* _WHAT THIS TASK INVOLVES_:
Say how many lines of the data below have the word "bool" in them. Add nothing else.

***** DATA SHOWN *****

(* ===== verification/RunnerMail.v ===== *)
(** What an actor receives.  [RunnerProtocol]'s runs are read together with the
    messages their posts carry: which posts were accepted by the mailbox, in
    which order, and what [on_receive] was given. *)
From S2P Require Import Prelude RingMailbox RunnerProtocol RunnerInvariant RunnerTheorems.
Local Open Scope nat_scope.

(** ** Posts and acceptances of a run *)

(** The messages thread [i] posted, in its program order. *)
Definition posts (i : nat) (acts : list action) : list nat :=
  omap (λ a, match a with CallPost j m => if decide (j = i) then Some m else None | _ => None end)
    acts.

(** The message, with its sender, that a step puts into the mailbox, and the
    one it turns away: the actor is not running, or its mailbox is full. *)
Definition accepts (c : config) (a : action) (s : st) : list (nat * nat) :=
  match a with
  | Client i =>
      match clients s !! i with
      | Some (QEnqueue m) => if length (cells s) <? mailbox_capacity c then [(i, m)] else []
      | _ => []
      end
  | _ => []
  end.

Definition refuses (c : config) (a : action) (s : st) : list (nat * nat) :=
  match a with
  | Client i =>
      match clients s !! i with
      | Some (QLife m) => match life s with Running => [] | _ => [(i, m)] end
      | Some (QEnqueue m) => if length (cells s) <? mailbox_capacity c then [] else [(i, m)]
      | _ => []
      end
  | _ => []
  end.

(** What the steps of a run gave, in order. *)
Fixpoint collect {H} (c : config) (ev : action -> st -> list H) (acts : list action) (s : st) :
    list H :=
  match acts with
  | [] => []
  | a :: rest =>
      match step c a s with
      | Some s' => ev a s ++ collect c ev rest s'
      | None => []
      end
  end.

Definition accepted (c : config) : list action -> st -> list (nat * nat) := collect c (accepts c).
Definition refused (c : config) : list action -> st -> list (nat * nat) := collect c (refuses c).

Lemma collect_snoc {H} (c : config) (ev : action -> st -> list H) acts a s s1 s2 :
  run (step c) acts s = Some s1 -> step c a s1 = Some s2 ->
  collect c ev (acts ++ [a]) s = collect c ev acts s ++ ev a s1.
Proof.
  revert s. induction acts as [|b acts IH]; intros s Hr Ha; simplify_eq/=.
  - by rewrite Ha, app_nil_r.
  - destruct (step c b s) as [s'|]; [|done]. by rewrite (IH s'), app_assoc.
Qed.

(** The messages of one sender. *)
Definition sent_by (i : nat) (l : list (nat * nat)) : list nat :=
  (filter (λ x, x.1 = i) l).*2.

Lemma sent_by_app i l l' : sent_by i (l ++ l') = sent_by i l ++ sent_by i l'.
Proof. unfold sent_by. by rewrite filter_app, fmap_app. Qed.

Lemma posts_of_app i acts acts' : posts i (acts ++ acts') = posts i acts ++ posts i acts'.
Proof. unfold posts. apply omap_app. Qed.

(** ** In order, and nothing lost while the actor runs *)

(** The message a dispatcher thread holds between the dequeue and the check of
    the lifecycle. *)
Definition checking (pc : epc) : option nat := match pc with ECheck m => Some m | _ => None end.

Definition in_hand (s : st) : list nat := omap checking (disp s).

(** The accepted messages are those received, those dropped after a kill, the
    one in hand and those queued, in this order. *)
Definition delivery (acc : list (nat * nat)) (s : st) : Prop :=
  exists dropped, acc.*2 = handled s ++ dropped ++ in_hand s ++ (cells s).*1
    /\ (life s = Running -> dropped = []).

Lemma omap_move {A B} (f : A -> option B) (l : list A) d x y :
  l !! d = Some x -> f x = f y -> omap f (<[d := y]> l) = omap f l.
Proof.
  revert d. induction l as [|z l IH]; intros [|d] Hd Hf; simplify_eq/=; [by rewrite Hf|].
  by rewrite (IH d).
Qed.

Lemma omap_sole {A B} (f : A -> option B) (l : list A) d x :
  l !! d = Some x -> (forall j y, l !! j = Some y -> j <> d -> f y = None) ->
  omap f l = option_list (f x).
Proof.
  revert d. induction l as [|z l IH]; intros [|d] Hd Ho; simplify_eq/=.
  - assert (omap f l = []) as ->.
    { clear IH. assert (forall j y, l !! j = Some y -> f y = None) as Hn
        by (intros j y Hj; apply (Ho (S j)); [done|lia]).
      clear Ho. induction l as [|w l IH]; [done|]. cbn. rewrite (Hn 0 w eq_refl).
      apply IH. intros j y Hj. by apply (Hn (S j)). }
    by destruct (f x).
  - rewrite (Ho 0 z eq_refl) by lia. apply (IH d); [done|].
    intros j y Hj Hne. apply (Ho (S j)); [done|lia].
Qed.

Lemma fst_alter_publish (l : list (nat * bool)) k :
  (alter (λ cell : nat * bool, (cell.1, true)) k l).*1 = l.*1.
Proof.
  revert k. induction l as [|x l IH]; intros [|k]; [done..|].
  change (alter ?f (S k) (x :: l)) with (x :: alter f k l). cbn. by rewrite IH.
Qed.

(** What the token holder has in hand is all there is in hand. *)
Lemma in_hand_sole s d pc :
  exclusive s -> disp s !! d = Some pc -> 0 < etok pc ->
  forall pc', omap checking (<[d := pc']> (disp s)) = option_list (checking pc').
Proof.
  intros HE Hd Ht pc'. destruct (sole_disp s d pc HE Hd Ht) as [_ [Ho _]].
  apply (omap_sole _ _ d); [apply list_lookup_insert_eq; by eapply lookup_lt_Some|].
  intros j y Hj Hne. rewrite list_lookup_insert_ne in Hj by done.
  specialize (Ho j y Hj ltac:(congruence)). by destruct y.
Qed.

Lemma in_hand_now s d pc :
  exclusive s -> disp s !! d = Some pc -> 0 < etok pc -> in_hand s = option_list (checking pc).
Proof.
  intros HE Hd Ht. rewrite <- (in_hand_sole s d pc HE Hd Ht pc). unfold in_hand.
  by rewrite list_insert_id.
Qed.

(** A step that moves a thread with nothing in hand before and after. *)
Lemma delivery_keep acc s s' :
  delivery acc s -> handled s' = handled s -> in_hand s' = in_hand s ->
  (cells s').*1 = (cells s).*1 -> (life s' = Running -> life s = Running) -> delivery acc s'.
Proof.
  intros [dr [Heq Hdr]] H1 H2 H3 H4. exists dr. rewrite H1, H2, H3. auto.
Qed.

Ltac in_hand_keep :=
  unfold in_hand; cbn;
  first [reflexivity
        | eapply omap_move; [eassumption|];
          first [reflexivity | match goal with k : caller |- _ => by destruct k end]].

*****

* _YOUR SOLUTION_:
2